“High expectations” is the mantra of today’s school reformers, who are convinced that the trouble with public education is that students have been allowed to slide by with little effort. Their version of high expectations is requiring college-preparatory courses, advanced subject matter, more-difficult assignments, and a longer school day and year for all students. They believe that research and the records of selected schools show that demanding more of students brings the desired results.
But do they understand the research, or know what successful schools really do?
The original research on teacher expectations tells a far different story from what today’s reformers are calling for. More than 40 years ago, Robert Rosenthal and Lenore Jacobson conducted an experiment in a California elementary school that produced what they called, in a reference to Greek mythology and George Bernard Shaw’s famous play, the “Pygmalion Effect”: the amazing transformation of an ordinary person into someone special. In their book Pygmalion in the Classroom, they described the study in detail and interpreted its lessons for education and other human interactions.
Quality education and student self-esteem are not mutually exclusive. We can have both, but not until we understand the essential nature of human behavior and learning.
The experiment consisted of giving false information to teachers about their students and then sitting back to see what happened. On the pretext of testing the reliability of a newly developed test to predict future student achievement, the researchers administered a traditional IQ test to all students at the beginning of the school year. Afterward, they reported to teachers, based supposedly on the tests, the names of students who were about to have a spurt in academic performance.
In reality, these students were a randomly selected percentage of the student body, and their scores showed nothing but their current IQs. At the end of the year, and again two years later, all students were retested, and the results showed that a significant number of the identified “spurters” had in fact made unusual intellectual and performance gains and maintained them over time. Teachers’ grades and written reports also recorded marked improvements in learning and behavior for most of these students.
Although the researchers did not examine what happened in classrooms that year, teachers’ written reports were clear about what did not happen: no extra time, no advanced curriculum, no individual tutoring, no differentiated instruction or assignments.
Rosenthal and Jacobson speculated that what teachers gave their spurters—but not their other students—were unmistakable signals of their faith in them: smiles, nods of approval, more opportunities to ask and answer questions, and a kindly tone of voice. Teachers’ expectations of student success, and their unconscious communication of those expectations, made all the difference.
In its time, this study, along with its replications in three other schools and similar behavioral studies, garnered widespread and authoritative attention. Although there was some criticism of methodology and score interpretation, critics did not contest the researchers’ conclusion that the expectations in teachers’ minds were the determining factor in the success of the identified children.
Now, 40 years later, the reality of the “Pygmalion effect” stands unrefuted by further research, while it is supported by considerable evidence from classrooms where poor and minority children have made great strides in their learning because their teachers believed they would. It is also supported by countless stories of successful people who were struggling in school and life until some adult—a teacher, a boss, a family friend—saw something special in them and encouraged them to make the most of it.

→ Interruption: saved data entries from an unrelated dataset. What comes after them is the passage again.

(* ===== verification/UmemSpec.v ===== *)
(** Lazy allocation: what the page fault handler does for a process, and what the
    kernel sees when it reads and writes user memory through it. *)

From S2P Require Import Prelude Params Mem State Spinlock Console Kalloc Vm VmTables VmSpace VmAlloc.
From S2P Require Import VmCopy Proc ProcSpec Umem.

Section umem_spec.
Context `{Symbols} {Hsym : SymbolsOk}.

(** Process [p], with directory [pd], is on the processor. *)
Record user_proc (p : nat) (pd : Z) (s : kernel) : Prop := {
  up_cur : cpu_proc (k_cpu s) = Some p;
  up_range : (p < Z.to_nat NPROC)%nat;
  up_table : ptable_ok s;
  up_pgdir : pgdir (proc_of p s) = pd;
  up_cr3 : p2v (cr3 (k_cpu s)) = pd;
  up_cons : cons_ready s
}.

(** [va] belongs to the process and its page comes on demand. *)
Record lazy_at (p : nat) (va : Z) (s : kernel) : Prop := {
  la_type : page_allocator_type (proc_of p s) = 1;
  la_user : user va;
  la_size : PGROUNDDOWN va < sz (proc_of p s);
  la_heap : heap_start (proc_of p s) <= PGROUNDDOWN va
}.

Lemma page_base va : user va ->
  PGROUNDDOWN va mod PGSIZE = 0 /\ 0 <= PGROUNDDOWN va <= va /\ va < PGROUNDDOWN va + PGSIZE /\
  PGROUNDDOWN va + PGSIZE <= KERNBASE.
Proof. unfold user. intros Hva. rewrite PGROUNDDOWN_eq by lia. mlia. Qed.

Lemma pte_of_base m pd va : user va -> pte_of m pd (PGROUNDDOWN va) = pte_of m pd va.
Proof.
  intros Hva. pose proof (page_base va Hva). unfold user in Hva.
  apply pte_of_page; [lia|lia|mlia].
Qed.

(** A page that is neither free nor a table nor a user page goes back to the free list. *)
Lemma uvm_inv_freed v s pd l :
  uvm_inv s pd l -> page_ok v -> v ∉ l -> ~ pt_page (k_mem s) pd v ->
  (forall va, user va -> present (pte_of (k_mem s) pd va) = true -> frame (k_mem s) pd va <> v) ->
  uvm_inv (freed v s) pd (v :: l) /\
  (forall va, 0 <= va < 4294967296 -> pte_of (k_mem (freed v s)) pd va = pte_of (k_mem s) pd va).
Proof.
  intros [Hi Hfr Hinj] Hv Hn Hnp Hvf.
  destruct (freed_inv v s pd l Hi Hv Hn Hnp) as (Hi' & Hpte & Hpde).
  assert (Hfe : forall va, user va -> frame (k_mem (freed v s)) pd va = frame (k_mem s) pd va).
  { intros va Hu. unfold frame. by rewrite Hpte by (by apply user_range). }
  split; [split; [done|..]|done].
  - intros va Hu. rewrite Hfe, Hpte by (done || by apply user_range). intros Hp.
    destruct (Hfr va Hu Hp) as (Hok & Hnl & Hnt). split_and!; [done| |].
    + rewrite not_elem_of_cons. split; [by apply Hvf|done].
    + by rewrite (pt_page_same (k_mem s)).
  - intros va va' Hu Hu'. rewrite !Hfe, !Hpte by (done || by apply user_range). by apply Hinj.
Qed.

(** The process is marked killed, and its memory is as it was. *)
Definition fault_failed (pd : Z) (p : nat) (s : kernel) (l : list Z) (s' : kernel) : Prop :=
  exists k s1, s' = on_proc p (set_killed 1) s1 /\ alloc_only (set_k_cons k s) s1 /\
    uvm_inv s1 pd l /\
    (forall va, 0 <= va < 4294967296 -> pte_of (k_mem s1) pd va = pte_of (k_mem s) pd va) /\
    (forall a, outside a (fun q => pt_page (k_mem s) pd q \/ q ∈ l) -> ld8 (k_mem s1) a = ld8 (k_mem s) a).

Lemma fault_refused pd p k s l :
  uvm_inv s pd l -> fault_failed pd p s l (on_proc p (set_killed 1) (set_k_cons k s)).
Proof.
  intros Hu. exists k, (set_k_cons k s). split; [done|]. split; [apply alloc_only_refl|].
  split; [by apply uvm_inv_cons|done].
Qed.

The discrepancy between the Pygmalion researchers’ concept of high expectations and that of today’s reformers stems from the multiple meanings of the word “expectation.” To the researchers, it meant the power of belief to influence the behavior of others. To the reformers, it means the power of authority to exact compliance from underlings.
As a lifelong educator, I am not so starry-eyed as to think that believing in students is all that teachers and schools have to do to enable them to succeed. Every school needs a strong curriculum, high-quality materials, well-planned instruction, extra-help options, and meaningful assessments. But all those components should be calibrated to the ages, interests, prior learning, and physical and emotional capacity of the students at hand, not to the illusions held by so many pundits, business leaders, and politicians.
Quality education and student self-esteem are not mutually exclusive. We can have both, but not until we understand the essential nature of human behavior and learning, recognizing that schools must appeal to and support the strengths of students, not play on their fears and weaknesses.
Schools are meant to be wellsprings of vigor, interest, exploration, growth, and illumination. Rigor, the word so often used by reformers to describe what schools should emphasize, is more properly the companion of harshness, inflexibility, and oppression. It is time to change the current conception of high expectations back to its original meaning.